Clifford accomplishes some of this by capturing the constraints of women’s roles in country music in the mid-20th century. Escaping her abusive family as a 10-yearold, Lil heads to Tacoma, where, during World War II, there’s a chance for her (and other women) to occupy performing spots usually claimed by men. (“Sundays at 5 a.m., between reports about weather and Winnipeg wheat prices and Chicago hog markets, I sang songs as the sun came up to the farmer that I used to be.”) She’s a skilled guitarist and a natural at writing songs that capture her experience, but she still has to satisfy the market: “The only stuff women seemed to get on the charts was maudlin, about death and heartbreak.”
Clifford gives Lil a straighttalking, scrappy voice. She’s hard-working and unsentimental. “Pride was a joke. Tips were not,” she says of her double shifts at a diner. But Clifford also knows that every country singer has to put on an act, and Lil is working one, too. As a young girl, she recognized how to use sex to get the guitar she wanted. At 15, she saw “the glint of dull expectation” in the eyes of a radio station manager. Lacking a security deposit for an apartment, she “did what I had to do.” Her capacity to use sex to stay afloat — in the music world and in her personal life — is topped only by the emotional exhaustion it creates.

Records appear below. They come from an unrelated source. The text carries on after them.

(** * Generate-interests: place classification against a fixed taxonomy

    A shallow embedding of [main.py] (the Lambda handler shell) and [app.py]
    (the Streamlit shell), and the properties of the classification core
    that their specification states.

    Layout:
    - [Py]: the Python values, strings, exceptions and effects both files
      run on, with the standard-library routines they call
      ([json.loads], [json.dumps], [csv.reader], [str.join], [dict.get]);
    - [Pydantic]: [BaseModel] validation, for pydantic 1 and pydantic 2;
    - [Main]: [main.py]; [App]: [app.py];
    - the properties, one section per group: the handler's guard, the
      status check, the prompt and the request, taxonomy loading, the
      reading of the model's answer, the answer written by [json.dumps]
      and read again; then the handler past its guard, the loaders on
      every text, the page of the interactive shell and the result as
      text.

    Limits: the [csv] reader has its field size limit. The JSON readers
    follow the grammar and have no limit of their own; what is stated
    of a text they read is stated for texts [within_limits], which
    stay clear of the recursion limit of the interpreter, of the digit
    limit of [int] and of the nesting limit of pydantic 2's reader. *)

From Stdlib Require Import List NArith ZArith String Ascii Bool Lia Arith.
From Stdlib Require Import Decimal DecimalN DecimalPos.
From Stdlib Require DecimalFacts.
Import ListNotations.

Set Warnings "-register-all".

(* ================================================================== *)
(** * The Python runtime both files run on *)
(* ================================================================== *)

Module Py.

(** ** Strings

    A Python [str] is a sequence of Unicode code points. *)

Definition char := N.
Definition str := list char.

(** A literal of the source, written as a Rocq string (ASCII only). *)
Definition lit (x : string) : str :=
  map N_of_ascii (list_ascii_of_string x).

(** A literal in which every apostrophe stands for a double quote:
    [jlit "{'a': 1}"] is the seven-character text that starts with a
    brace and a double quote. *)
Definition jlit (x : string) : str :=
  map (fun c => if (c =? 39)%N then 34%N else c) (lit x).

Fixpoint str_eqb (a b : str) : bool :=
  match a, b with
  | [], [] => true
  | x :: a', y :: b' => (x =? y)%N && str_eqb a' b'
  | _, _ => false
  end.

(** [sep.join(parts)]. *)
Fixpoint join (sep : str) (parts : list str) : str :=
  match parts with
  | [] => []
  | [p] => p
  | p :: rest => p ++ sep ++ join sep rest
  end.

(** [p] is a prefix of [s]: the rest of [s] after it. *)
Fixpoint strip_prefix (p s : str) : option str :=
  match p, s with
  | [], _ => Some s
  | x :: p', y :: s' => if (x =? y)%N then strip_prefix p' s' else None
  | _ :: _, [] => None
  end.

(** [needle in haystack]. *)
Fixpoint contains (needle haystack : str) : bool :=
  match strip_prefix needle haystack with
  | Some _ => true
  | None =>
      match haystack with
      | [] => false
      | _ :: h' => contains needle h'
      end
  end.

(** ** Values

    The objects [json.loads] builds, which are also the objects a Lambda
    event and a [requests] response body are made of. A [float] is kept
    as its [repr] (the text [float.__repr__] prints), which identifies
    it; a [dict] keeps its keys in insertion order. *)

Inductive value : Type :=
| VNone
| VBool (b : bool)
| VInt (z : Z)
| VFloat (r : str)
| VStr (s : str)
| VList (items : list value)
| VDict (members : list (str * value)).

Definition dict := list (str * value).

(** [d.get(k)], as an option. *)
Fixpoint dict_get (d : dict) (k : str) : option value :=
  match d with
  | [] => None
  | (k', v) :: d' => if str_eqb k' k then Some v else dict_get d' k
  end.
Lemma normalizeWhitespace_twice (text : string) :
  normalizeWhitespace (normalizeWhitespace text) = normalizeWhitespace text.
Proof.
  unfold normalizeWhitespace at 1.
  destruct (trim_shape (collapseSpaces false text)) as [Hh Hl].
  assert (Hs : singleSpaced false (normalizeWhitespace text) = true).
  { unfold normalizeWhitespace, trim. apply singleSpaced_trimEnd.
    apply (singleSpaced_trimStart _ false), collapseSpaces_singleSpaced. }
  rewrite (collapseSpaces_fixed _ _ Hs). now apply trim_fixed.
Qed.

(** One pass of the loop: the element is skipped, and then its link,
    if it is usable, has been seen; or its result is added. *)
Lemma visit_cases (results : list SearchResult.t) (seen : list string)
    (element : Element) :
  (visit (results, seen) element = (results, seen) /\
   forall link, usable element link -> In link seen) \/
  (exists link,
      usable element link /\ ~ In link seen /\
      visit (results, seen) element
        = ((results
              ++ [{| SearchResult.title :=
                       normalizeWhitespace (titleText element);
                     SearchResult.url := link;
                     SearchResult.snippet :=
                       normalizeWhitespace (snippetText element) |}])%list,
           (seen ++ [link])%list)).
Proof.
  unfold visit, usable.
  destruct (href element) as [link|] eqn:Eh.
  - destruct (truthy link) eqn:Et, (startsWith "http" link) eqn:Ep;
      cbn [negb orb].
    + destruct (PdfParser.setHas seen link) eqn:Es.
      * left. split; [reflexivity|]. intros l (Hl & _).
        injection Hl as <-. now apply setHas_In.
      * destruct (truthy (normalizeWhitespace (titleText element))) eqn:En;
          cbn [negb].
        -- right. exists link. split; [|split; [|reflexivity]].
           ++ split; [reflexivity|]. split; [exact Ep|].
              now apply truthy_true.
           ++ intros Hin. apply setHas_In in Hin. congruence.
        -- left. split; [reflexivity|]. intros l (_ & _ & Hn).
           exfalso. apply Hn.
           destruct (normalizeWhitespace (titleText element));
             [reflexivity | discriminate En].
    + left. split; [reflexivity|]. intros l (Hl & Hp & _).
      injection Hl as <-. congruence.
    + left. split; [reflexivity|]. intros l (Hl & Hp & _).
      injection Hl as <-. destruct link; discriminate.
    + left. split; [reflexivity|]. intros l (Hl & Hp & _).
      injection Hl as <-. congruence.
  - left. split; [reflexivity|]. intros l (Hl & _). discriminate Hl.
Qed.
(** X20. Azimuths are compared as given, not reduced modulo 360.  With
    the bounds as the comparisons see them: when the front interval lies
    between the two back bounds and the upper back bound is less than a
    full turn above the lower front bound, a sample in the front interval
    and a sample a full turn further (same elevation, not above the
    overhead bound) get different indices: [front] for the first, [back]
    for the second. *)
Theorem full_turn_changes_direction {Row} (encode : string → Row)
    (c : Config.t) (library : PromptLibrary) (self : PromptProcessor Row)
    (e a : Q) (dis : list Q) :
  configure encode c library = Ok self →
  (front_hi c <= back_hi c)%Q →
  (back_lo c <= front_lo c)%Q →
  (back_hi c < front_lo c + 360)%Q →
  (e <= overhead_bound c)%Q →
  in_front_interval c a →
  get_direction_idx self [e; e] [a; (a + 360)%Q] dis = Ok [1; 2]%nat.
Proof.
  intros Hcfg Hhi Hlo Hturn Hlow Hfront. apply configure_built in Hcfg as HB.
  rewrite (get_direction_idx_closed encode c library self
             [e; e] [a; (a + 360)%Q] dis HB eq_refl).
  cbn [zip_with]. unfold sample_direction.
  rewrite (proj2 (Qgtb_false_iff _ _) Hlow).
  destruct (front_back_disjoint c a Hhi Hlo Hfront) as [Hb1 Hb2].
  destruct Hfront as [Hf1 Hf2].
  rewrite (proj2 (Qgtb_false_iff _ _) Hb1).
  rewrite (proj2 (Qltb_false_iff _ _) Hb2).
  rewrite (proj2 (Qgtb_iff _ _) Hf1), (proj2 (Qltb_iff _ _) Hf2).
  assert (Hfar : (back_hi c < a + 360)%Q) by lra.
  by rewrite (proj2 (Qgtb_iff _ _) Hfar).
Qed.

End Model.

Arguments cfg {Row} _.
Arguments prompt_library {Row} _.
Arguments prompt {Row} _.
Arguments negative_prompt {Row} _.
Arguments text_embeddings {Row} _.
Arguments uncond_text_embeddings {Row} _.
Arguments directions {Row} _.
Arguments direction2idx {Row} _.
Arguments text_embeddings_vd {Row} _.
Arguments uncond_text_embeddings_vd {Row} _.
Arguments configure L ext {Row} encode cfg library.
Arguments get_direction_idx {Row} self elevation azimuth camera_distances.
Arguments direction_loop {Row} self elevation azimuth camera_distances
  direction_idx ds.
Arguments direction_step {Row} self elevation azimuth camera_distances
  direction_idx d.
Arguments call_blocks {Row} self elevation azimuth camera_distances.
Arguments __call__ {Row} self elevation azimuth camera_distances.
Arguments call_step {Row} self p.
Arguments lifetime {Row} self calls.

(** * The properties at concrete inputs *)

Example resolve_hamburger :
  preprocess_prompt ascii_lower demo_library "lib:Hamburger"
  = Ok "a DSLR photo of a hamburger".
Proof. vm_compute. reflexivity. Qed.

Example resolve_two_keywords :
  preprocess_prompt ascii_lower demo_library "lib:baby_bunny"
  = Ok "a zoomed out DSLR photo of a baby bunny".
Proof. vm_compute. reflexivity. Qed.

Example resolve_ambiguous :
  preprocess_prompt ascii_lower demo_library "lib:dslr_photo"
  = Raise (ValueError_multiple ["dslr"; "photo"]).
Proof. vm_compute. reflexivity. Qed.

Example resolve_missing :
  preprocess_prompt ascii_lower demo_library "lib:teapot"
  = Raise (ValueError_not_found ["teapot"]).
Proof. vm_compute. reflexivity. Qed.

Example resolve_plain :
  preprocess_prompt ascii_lower demo_library "a hamburger" = Ok "a hamburger".
Proof. reflexivity. Qed.

Lemma preprocess_prompt_lib_witness :
  Str.startswith "lib:Baby_DSLR" "lib:" = true ∧
  demo_library !! "dreamfusion"
    = Some [ "a DSLR photo of a hamburger";
             "a zoomed out DSLR photo of a baby bunny";
             "a DSLR photo of a corgi puppy" ] ∧
  keywords_of ascii_lower "lib:Baby_DSLR" = ["baby"; "dslr"] ∧
  preprocess_prompt ascii_lower demo_library "lib:Baby_DSLR"
    = Ok "a zoomed out DSLR photo of a baby bunny".
Proof.
  split; [reflexivity|]. split; [reflexivity|]. split; [reflexivity|].
  destruct (preprocess_prompt_lib ascii_lower demo_library "lib:Baby_DSLR" _
              eq_refl eq_refl) as (_ & _ & _ & Hone & _).
  apply (Hone ["a DSLR photo of a hamburger"]
              "a zoomed out DSLR photo of a baby bunny"
              ["a DSLR photo of a corgi puppy"] eq_refl).
  - apply matches_keywords_spec. vm_compute. reflexivity.
  - intros c' Hc' Hm. apply matches_keywords_spec in Hm.
    apply elem_of_cons in Hc' as [-> | Hc'].
    + vm_compute in Hm. discriminate Hm.
    + apply elem_of_cons in Hc' as [-> | Hc'].
      * vm_compute in Hm. discriminate Hm.
      * by apply elem_of_nil in Hc'.
Defined.

Lemma preprocess_prompt_passthrough_witness :
  Str.startswith "a hamburger" "lib:" = false ∧
  preprocess_prompt ascii_lower demo_library "a hamburger" = Ok "a hamburger".
Proof.
  split; [reflexivity|]. apply preprocess_prompt_passthrough. reflexivity.
Defined.

Lemma demo_configured :
  configure ascii_lower working verbatim Config.default demo_library
  = Ok demo_processor.
Proof. reflexivity. Qed.

Lemma plain_configured :
  configure ascii_lower working verbatim plain_cfg demo_library
  = Ok plain_processor.
Proof. reflexivity. Qed.

Lemma front_lib_configured :
  configure ascii_lower working verbatim front_lib_cfg demo_library = Ok front_lib_processor.
Proof. reflexivity. Qed.

Lemma wide_back_configured :
  configure ascii_lower working verbatim wide_back_cfg demo_library = Ok wide_back_processor.
Proof. reflexivity. Qed.

(** The example of the specification: thresholds 45 / 45 / 60. *)
Example spec_example_directions :
  get_direction_idx demo_processor [0; 0; 70; 0]%Q [0; 170; 0; 90]%Q
    [1; 1; 1; 1]%Q
  = Ok [1; 2; 3; 0]%nat.
Proof. vm_compute. reflexivity. Qed.

Example call_demo :
  __call__ demo_processor [0; 70]%Q [170; 0]%Q [1; 1]%Q
  = Ok [ "a hamburger , back view"; "a hamburger , overhead view"; " "; " " ].
Proof. vm_compute. reflexivity. Qed.

Example call_shape_mismatch :
  __call__ demo_processor [0; 70]%Q [170]%Q [1; 1]%Q
  = Raise IndexError_mask_shape.
Proof. vm_compute. reflexivity. Qed.

(** C5 fails as worded. With [overhead_threshold = 60.2] the comparison
    is made against the single-precision number nearest to 60.2, which is
    15781069 / 2^18 and lies above 60.2.  A sample at exactly that
    elevation is strictly above the threshold, yet the test [ele >
    threshold] is false for it; with azimuth 0 it ends as [front]. *)
Lemma overhead_rule_as_stated_fails :
  configure ascii_lower working verbatim sharp_cfg demo_library = Ok sharp_processor ∧
  Float.binary64 (301 # 5) = Config.overhead_threshold sharp_cfg ∧
  Float.binary32 (15781069 # 262144) = (15781069 # 262144)%Q ∧
  (Config.overhead_threshold sharp_cfg < 15781069 # 262144)%Q ∧
  get_direction_idx sharp_processor [15781069 # 262144]%Q [0]%Q [1]%Q
    = Ok [1%nat] ∧
  direction2idx sharp_processor !! "overhead" = Some 3%nat ∧
  ¬ overhead_rule_as_stated ascii_lower working.
Proof.
  split; [reflexivity|]. split; [vm_compute; reflexivity|].
  split; [vm_compute; reflexivity|]. split; [reflexivity|].
  split; [vm_compute; reflexivity|]. split; [vm_compute; reflexivity|].
  intros H.
  destruct (H sharp_cfg demo_library sharp_processor
              [15781069 # 262144]%Q [0]%Q [1]%Q 0%nat (15781069 # 262144)%Q)
    as (idx & k & Hidx & Hk & Hi); try reflexivity.
  vm_compute in Hidx. injection Hidx as <-.
  vm_compute in Hk. injection Hk as <-.
  discriminate Hi.
Qed.

Lemma overhead_overrides_witness :
  configure ascii_lower working verbatim Config.default demo_library = Ok demo_processor ∧
  length [0; 170]%Q = length [70; 61]%Q ∧
  [70; 61]%Q !! 1%nat = Some 61%Q ∧
  (Float.binary32 (Config.overhead_threshold Config.default) < 61)%Q ∧
  ∃ idx k,
    get_direction_idx demo_processor [70; 61]%Q [0; 170]%Q [1; 1]%Q = Ok idx ∧
    direction2idx demo_processor !! "overhead" = Some k ∧
    idx !! 1%nat = Some k ∧
    DirectionConfig.name <$> last (directions demo_processor)
      = Some "overhead" ∧
    S k = length (directions demo_processor).
Proof.
  assert (H : (Float.binary32 (Config.overhead_threshold Config.default)
               < 61)%Q) by (vm_compute; reflexivity).
  split; [reflexivity|]. split; [reflexivity|]. split; [reflexivity|].
  split; [exact H|].
  exact (overhead_overrides ascii_lower working verbatim Config.default demo_library
           demo_processor [70; 61]%Q [0; 170]%Q [1; 1]%Q 1%nat 61%Q
           eq_refl eq_refl eq_refl H).
Defined.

Music is the sole thing that keeps her whole: A Fender Telecaster, stolen from her violently abusive husband, “seemed made for me, the swell of my thigh matching the curve in its body.” But Clifford subtly shows how a lifetime of transactional living and walledoff feelings takes a toll. Alternating chapters between Lil’s troubled past and her last-hurrah present, Clifford intensifies the feeling of history catching up with her, adding twists that underscore the consequences of trauma and its neglect.
Clifford’s emotional acuity is matched by her grasp of country history. A host of country legends make cameos throughout “The Farewell Tour”: Lil impresses Buck Owens, who, before he became an icon of the Bakersfield sound, Djed at a small radio station in Puyallup, Wash. Lil duets with Loretta Lynn at the Grand Ole Opry. And across her 40-year career, she takes advantage of the victories female singers made along the way in the ’50s and ’60s — Patsy Cline, Rose Maddox, Dolly Parton — even while recognizing the narrow box in which she and they have been categorized. Lil has a “sexydivorcee image” to maintain, and a producer only “let me record my own songs when they were about lost love, missed opportunity, poor choices, bad women.”
The stuff about love, opportunity and choices — that’s all true. As for “bad women,” that’s in the eye of the beholder. The strength of “The Farewell Tour” is in showing just how much work is required to escape that judgment, to erase the persona and see yourself clearly.
Life for a female country singer can still be, to put it mildly, constricting.